Waves Reinstates Perpetual Licenses And The Waves Upgrade Program

The beginning of the week saw plugin developer Waves Audio instituting a new subscription model called Creative Access and canceling all previous programs. That meant that if you previously purchased a Waves plugin, it would still work, but you could no longer update it unless you migrated to the subscription model. The backlash was fast and fierce and Waves yesterday issued a statement that they were again reinstating both perpetual licenses and the Waves Upgrade Program (WUP).

Waves Creative Access and perpetual licenses

Why Developers Like Subscriptions

The Creative Access subscription was divided into two tiers – Waves Essentials at $14.99 per month, and Waves Ultimate at $24.99 per month. A subscription to Essentials would get you access to 110 plugins along with all the updates. Ultimate would allow access to 220 plugins plus all updates. Both provided access to the new StudioVerse AI-powered preset-sharing community.

You can’t blame waves for wanting to transition to subscriptions. As you could imagine, developers hate having to be in sales mode all the time. Every month there’s a new sale, and the only way you can keep a company healthy is for those sales to be successful. However it’s expensive and stressful, and consumers aren’t too happy with the model either, as they’re constantly bombarded with sales emails.

Subscriptions provide a path for steady income without having to charge customers for upgrades, which everyone also hates. In truth, Creative Access is a good deal and might ultimately be cheaper than the current sales model that Waves uses.

I think the big problem with this transition was that there was no warning given to customers that it was coming. You checked your email on Sunday morning and discovered that there was the surprise announcement that most customers interpreted as strong-arming. Also, many felt (unjustly) that the plugins that they already purchased wouldn’t work.

That was never the case, but the fact of the matter is that if you later upgraded to a new system version there was a good chance that the plugs would no longer work at that point.
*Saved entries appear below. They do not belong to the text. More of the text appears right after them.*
(** ** The writers print the record *)

Definition cbor_fields (l : list (string * Wire)) : list N :=
  concat (map (fun kv => cbor_text kv.1 ++ wire_cbor kv.2) l).

Lemma cbor_fields_cons k v l : cbor_fields ((k, v) :: l) = cbor_text k ++ wire_cbor v ++ cbor_fields l.
Proof. unfold cbor_fields. cbn [map concat fst snd]. by rewrite <-app_assoc. Qed.
Lemma cbor_fields_app l k : cbor_fields (l ++ k) = cbor_fields l ++ cbor_fields k.
Proof. unfold cbor_fields. by rewrite map_app, concat_app. Qed.
Lemma wire_cbor_obj l : wire_cbor (WObj l) = cbor_map (length l) ++ cbor_fields l.
Proof. done. Qed.

Lemma cbor_wire_text o : wire_cbor (wire_text o) = cbor_optional_text o.
Proof. by destruct o. Qed.
Lemma cbor_wire_number o : wire_cbor (wire_number o) = cbor_optional_unsigned o.
Proof. by destruct o. Qed.
Lemma cbor_wire_bool o : wire_cbor (wire_bool o) = cbor_optional_bool o.
Proof. by destruct o. Qed.

Lemma cbor_present_text name o : cbor_fields (present name WStr o) = cbor_field_text name o.
Proof. destruct o; [|done]. unfold cbor_fields. cbn. by rewrite !app_nil_r. Qed.
Lemma cbor_present_number name o : cbor_fields (present name WNum o) = cbor_field_unsigned name o.
Proof. destruct o; [|done]. unfold cbor_fields. cbn. by rewrite !app_nil_r. Qed.
Lemma cbor_present_bool name o : cbor_fields (present name WBool o) = cbor_field_bool name o.
Proof. destruct o; [|done]. unfold cbor_fields. cbn. by rewrite !app_nil_r. Qed.

Lemma cbor_string_map l :
  wire_cbor (WObj (map (fun kv : string * string => (kv.1, WStr kv.2)) l))
    = cbor_map (length l) ++ concat (map (fun kv => cbor_text kv.1 ++ cbor_text kv.2) l).
Proof. cbn [wire_cbor]. by rewrite length_map, map_map. Qed.
Lemma cbor_number_map l :
  wire_cbor (WObj (map (fun kv : string * N => (kv.1, WNum kv.2)) l)) = cbor_u64_map l.
Proof. cbn [wire_cbor]. by rewrite length_map, map_map. Qed.
Lemma cbor_string_list l : wire_cbor (WArr (map WStr l)) = cbor_text_array l.
Proof. cbn [wire_cbor]. by rewrite length_map, map_map. Qed.
Lemma cbor_provenance o : wire_cbor (provenance_wire o) = cbor_optional_provenance o.
Proof.
  destruct o as [p|]; [|done]. cbn [provenance_wire cbor_optional_provenance]. rewrite wire_cbor_obj, length_map.
  unfold cbor_fields. rewrite map_map. f_equal. f_equal. apply map_ext. intros nv. cbn [fst snd].
  by rewrite cbor_wire_text.
Qed.

Lemma cbor_evidence o : wire_cbor (evidence_wire o) = cbor_optional_cache_evidence o.
Proof.
  destruct o as [e|]; [|done]. cbn [evidence_wire cbor_optional_cache_evidence]. rewrite wire_cbor_obj.
  unfold evidence_fields.
  rewrite !cbor_fields_cons, !cbor_wire_text, !cbor_wire_number, !cbor_wire_bool, cbor_number_map, cbor_string_list.
  change (cbor_fields []) with (@nil N). by rewrite app_nil_r.
Qed.

Lemma cbor_compaction c : cbor_fields (compaction_fields c) = write_cbor_compaction c.
Proof.
  unfold compaction_fields, write_cbor_compaction.
  rewrite !cbor_fields_app, !cbor_fields_cons, !cbor_present_text, !cbor_present_number, !cbor_present_bool.
  change (cbor_fields []) with (@nil N). rewrite app_nil_r. cbn [wire_cbor]. by rewrite <-!app_assoc.
Qed.

Lemma length_present {A} name (wire : A -> Wire) o : length (present name wire o) = Nat.b2n (is_present o).
Proof. by destruct o. Qed.

Lemma count_present l : length (List.filter (fun b : bool => b) l) = foldr (fun b n => (Nat.b2n b + n)%nat) 0%nat l.
Proof. induction l as [|[] l IH]; cbn; [done| |done]. by rewrite IH. Qed.

(** The declared number of fields is the number written. *)
Lemma compaction_count c : compaction_field_count c = (2 + length (compaction_fields c))%nat.
Proof.
  unfold compaction_field_count, compaction_fields. rewrite count_present, !length_app, !length_present.
  cbn [length foldr]. by rewrite Nat.add_0_r.
Qed.

Lemma write_cbor_wire e : write_cbor_event e = wire_cbor (event_wire e).
Proof.
  unfold write_cbor_event, event_wire. rewrite wire_cbor_obj, length_app, cbor_fields_app, !cbor_fields_cons.
  change (cbor_fields []) with (@nil N). rewrite app_nil_r, <-!app_assoc. cbn [wire_cbor].
  destruct e as [h|t|t|c|e]; cbn [event_fields].
  - unfold episode_header_fields. rewrite !cbor_fields_cons, cbor_string_map, cbor_wire_number, cbor_provenance.
    change (cbor_fields []) with (@nil N). rewrite app_nil_r. unfold write_cbor_header. cbn [wire_cbor]. by rewrite <-!app_assoc.
  - unfold turn_fields. rewrite !cbor_fields_cons, !cbor_wire_text, cbor_evidence.
    change (cbor_fields []) with (@nil N). by rewrite app_nil_r.
  - unfold tool_fields. rewrite !cbor_fields_cons, !cbor_wire_text. change (cbor_fields []) with (@nil N). by rewrite app_nil_r.
  - rewrite cbor_compaction, compaction_count. done.
  - unfold end_fields. rewrite !cbor_fields_cons, cbor_wire_text, cbor_wire_number.
    change (cbor_fields []) with (@nil N). by rewrite app_nil_r.
Qed.

Lemma separated_cons x l : separated (x :: l) = x ++ concat (map (fun y => comma ++ y) l).
Proof.
  revert x. induction l as [|y l IH]; intros x; [by rewrite app_nil_r|].
  change (separated (x :: y :: l)) with (x ++ comma ++ separated (y :: l)). rewrite IH. cbn [map concat].
  by rewrite <-!app_assoc.
Qed.

(** Fields after the first, each with its comma. *)
Definition json_fields (l : list (string * Wire)) : list N :=
  concat (map (fun kv => comma ++ json_field_name kv.1 ++ wire_json kv.2) l).

Lemma json_fields_cons k v l : json_fields ((k, v) :: l) = comma ++ json_field_name k ++ wire_json v ++ json_fields l.
Proof. unfold json_fields. cbn [map concat fst snd]. by rewrite <-!app_assoc. Qed.
Lemma json_fields_app l k : json_fields (l ++ k) = json_fields l ++ json_fields k.
Proof. unfold json_fields. by rewrite map_app, concat_app. Qed.
Lemma wire_json_obj k v l :
  wire_json (WObj ((k, v) :: l)) = [123] ++ json_field_name k ++ wire_json v ++ json_fields l ++ [125].
Proof.
  cbn [wire_json map fst snd]. rewrite separated_cons, map_map. unfold json_fields. cbn [app]. by rewrite <-!app_assoc.
Qed.

Lemma json_wire_text name o : json_field_name name ++ wire_json (wire_text o) = json_field_optional_string name o.
Proof. by destruct o. Qed.
Lemma json_wire_number name o : json_field_name name ++ wire_json (wire_number o) = json_field_optional_number name o.
Proof. by destruct o. Qed.
Lemma json_wire_bool name o : json_field_name name ++ wire_json (wire_bool o) = json_field_optional_bool name o.
Proof. by destruct o. Qed.

Lemma json_present_text name o : json_fields (present name WStr o) = json_opt_string name o.
Proof. destruct o; [|done]. unfold json_fields. cbn. by rewrite !app_nil_r. Qed.
Lemma json_present_number name o : json_fields (present name WNum o) = json_opt_number name o.
Proof. destruct o; [|done]. unfold json_fields. cbn. by rewrite !app_nil_r. Qed.
Lemma json_present_bool name o : json_fields (present name WBool o) = json_opt_bool name o.
Proof. destruct o; [|done]. unfold json_fields. cbn. by rewrite !app_nil_r. Qed.

Lemma json_string_map l : wire_json (WObj (map (fun kv : string * string => (kv.1, WStr kv.2)) l)) = json_map l.
Proof. cbn [wire_json]. by rewrite map_map. Qed.
Lemma json_number_map l : wire_json (WObj (map (fun kv : string * N => (kv.1, WNum kv.2)) l)) = json_u64_map l.
Proof. cbn [wire_json]. by rewrite map_map. Qed.
Lemma json_string_list l : wire_json (WArr (map WStr l)) = json_string_array l.
Proof. cbn [wire_json]. by rewrite map_map. Qed.

Lemma json_provenance o : wire_json (provenance_wire o) = json_optional_provenance o.
Proof.
  destruct o as [p|]; [|done]. cbn [provenance_wire json_optional_provenance wire_json]. rewrite map_map.
  f_equal. f_equal. f_equal. apply map_ext. intros nv. cbn [fst snd]. by rewrite json_wire_text.
Qed.

Lemma json_evidence o : wire_json (evidence_wire o) = json_optional_cache_evidence o.
Proof.
  destruct o as [e|]; [|done]. cbn [evidence_wire json_optional_cache_evidence].
  unfold evidence_fields. rewrite wire_json_obj, !json_fields_cons, json_number_map, json_string_list.
  rewrite <-!json_wire_text, <-!json_wire_number, <-!json_wire_bool. change (json_fields []) with (@nil N).
  by rewrite <-!app_assoc.
Qed.

Lemma json_compaction c : json_fields (compaction_fields c) = write_json_compaction c.
Proof.
  unfold compaction_fields, write_json_compaction.
  rewrite !json_fields_app, !json_fields_cons, !json_present_text, !json_present_number, !json_present_bool.
  change (json_fields []) with (@nil N). unfold json_field_string_with_comma, json_field_string. cbn [wire_json].
  rewrite app_nil_r. by rewrite <-!app_assoc.
Qed.

(** The fields of each kind of record, as JSON. *)
Lemma json_event_fields e :
  match e with
  | EvHeader header => write_json_header header
  | EvTurn turn => write_json_turn turn
  | EvTool tool => write_json_tool tool
  | EvCompaction compaction => write_json_compaction compaction
  | EvEnd end_ => write_json_end end_
  end = json_fields (event_fields e).
Proof.
  destruct e as [h|t|t|c|e]; cbn [event_fields]; [| | |by rewrite json_compaction|].
  - unfold episode_header_fields, write_json_header. rewrite !json_fields_cons, json_string_map, json_provenance.
    rewrite <-json_wire_number. change (json_fields []) with (@nil N). unfold json_field_string. cbn [wire_json].
    by rewrite app_nil_r, <-!app_assoc.
  - unfold turn_fields, write_json_turn. rewrite !json_fields_cons, json_evidence.
    rewrite <-!json_wire_text. change (json_fields []) with (@nil N). unfold json_field_string. cbn [wire_json].
    by rewrite app_nil_r, <-!app_assoc.
  - unfold tool_fields, write_json_tool. rewrite !json_fields_cons.
    rewrite <-!json_wire_text. change (json_fields []) with (@nil N). unfold json_field_string. cbn [wire_json].
    by rewrite app_nil_r, <-!app_assoc.
  - unfold end_fields, write_json_end. rewrite !json_fields_cons.
    rewrite <-json_wire_text, <-json_wire_number. change (json_fields []) with (@nil N). unfold json_field_string.
    cbn [wire_json]. by rewrite app_nil_r, <-!app_assoc.
Qed.

Lemma write_json_wire e : write_json_event e = wire_json (event_wire e).
Proof.
  unfold write_json_event, event_wire. rewrite json_event_fields. cbn [app].
  rewrite wire_json_obj, json_fields_cons. cbn [wire_json]. by rewrite <-!app_assoc.
Qed.

(** ** The reference decoder *)

(** [k] further bytes as the argument of a head. *)
Definition long_argument (major : N) (k : nat) (rest : list N) : option (N * N * list N) :=
  if (length rest <? k)%nat then None else Some (major, be_value (take k rest), drop k rest).

(** The major type and argument at the front of the input. *)
Definition cbor_head (bytes : list N) : option (N * N * list N) :=
  match bytes with
  | [] => None
  | b :: rest =>
      let major := b / 32 in
      let info := b mod 32 in
      if info <=? 23 then Some (major, info, rest)
      else if info =? 24 then long_argument major 1 rest
      else if info =? 25 then long_argument major 2 rest
      else if info =? 26 then long_argument major 4 rest
      else if info =? 27 then long_argument major 8 rest
      else None
  end.

Section items.
Context {A : Type} (item : list N -> option (A * list N)).
Fixpoint cbor_items (n : nat) (bytes : list N) : option (list A * list N) :=
  match n with
  | O => Some ([], bytes)
  | S n =>
      '(x, rest) ← item bytes;
      '(l, rest) ← cbor_items n rest;
      Some (x :: l, rest)
  end.
End items.

(** A value, with at most [depth] nested containers. *)
Fixpoint cbor_value (depth : nat) (bytes : list N) : option (Wire * list N) :=
  match depth with
  | O => None
  | S depth =>
      '(major, n, rest) ← cbor_head bytes;
      if major =? 0 then Some (WNum n, rest)
      else if major =? 3 then
        if (length rest <? N.to_nat n)%nat then None
        else Some (WStr (string_of_bytes (take (N.to_nat n) rest)), drop (N.to_nat n) rest)
      else if major =? 4 then
        '(l, rest) ← cbor_items (cbor_value depth) (N.to_nat n) rest; Some (WArr l, rest)
      else if major =? 5 then
        '(l, rest) ← cbor_items (fun bytes =>
            '(key, rest) ← cbor_value depth bytes;
            '(value, rest) ← cbor_value depth rest;
            match key with WStr key => Some ((key, value), rest) | _ => None end) (N.to_nat n) rest;
        Some (WObj l, rest)
      else if major =? 7 then
        if n =? 20 then Some (WBool false, rest)
        else if n =? 21 then Some (WBool true, rest)
        else if n =? 22 then Some (WNull, rest)
        else None
      else None
  end.

(** A sequence of values up to the end of the input. *)
Fixpoint cbor_sequence (count depth : nat) (bytes : list N) : option (list Wire) :=
  match bytes with
  | [] => Some []
  | _ =>
      match count with
      | O => None
      | S count =>
          '(v, rest) ← cbor_value depth bytes;
          l ← cbor_sequence count depth rest;
          Some (v :: l)
      end
  end.

(** ** Heads *)

Lemma lead_byte major info : major < 8 -> info < 32 -> N.lor (N.shiftl major 5) info = major * 32 + info.
Proof.
  intros Hm Hi.
  assert (forall b, b < 256 -> N.lor (N.shiftl (b / 32) 5) (b mod 32) = b) as Hall.
  { intros b Hb. apply N.eqb_eq. revert b Hb. apply byte_forall. vm_compute. reflexivity. }
  rewrite <-(Hall (major * 32 + info)) by lia. f_equal; [f_equal|].
  - rewrite N.div_add_l by lia. rewrite N.div_small by lia. lia.
  - rewrite N.add_comm, N.Div0.mod_add. by rewrite N.mod_small.
Qed.

Lemma lead_split major info : info < 32 -> (major * 32 + info) / 32 = major /\ (major * 32 + info) mod 32 = info.
Proof.
  intros Hi. split; [rewrite N.div_add_l by lia; rewrite N.div_small by lia; lia|].
  rewrite N.add_comm, N.Div0.mod_add. by rewrite N.mod_small.
Qed.

Lemma long_argument_bytes major k v rest :
  v < 256 ^ N.of_nat k -> long_argument major k (be_bytes k v ++ rest) = Some (major, v, rest).
Proof.
  intros Hv. unfold long_argument. rewrite length_app, length_be_bytes.
  destruct (Nat.ltb_spec (k + length rest) k); [lia|].
  rewrite take_app_length', drop_app_length' by (by rewrite length_be_bytes). by rewrite be_value_be_bytes.
Qed.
All you had to do was look at the posts on social media to know that many long-time customers were ready to wash their hands of the company and walk away.

With the announcement by Waves CTO and Co-founder Meir Shashoua that perpetual licenses and WUP would stand side-by-side with Creative Access subscriptions (something that competitor Plugin Alliance has been doing for some time), it appears that the company is listening and is willing to take quick action to their customers needs. Will this action come too late?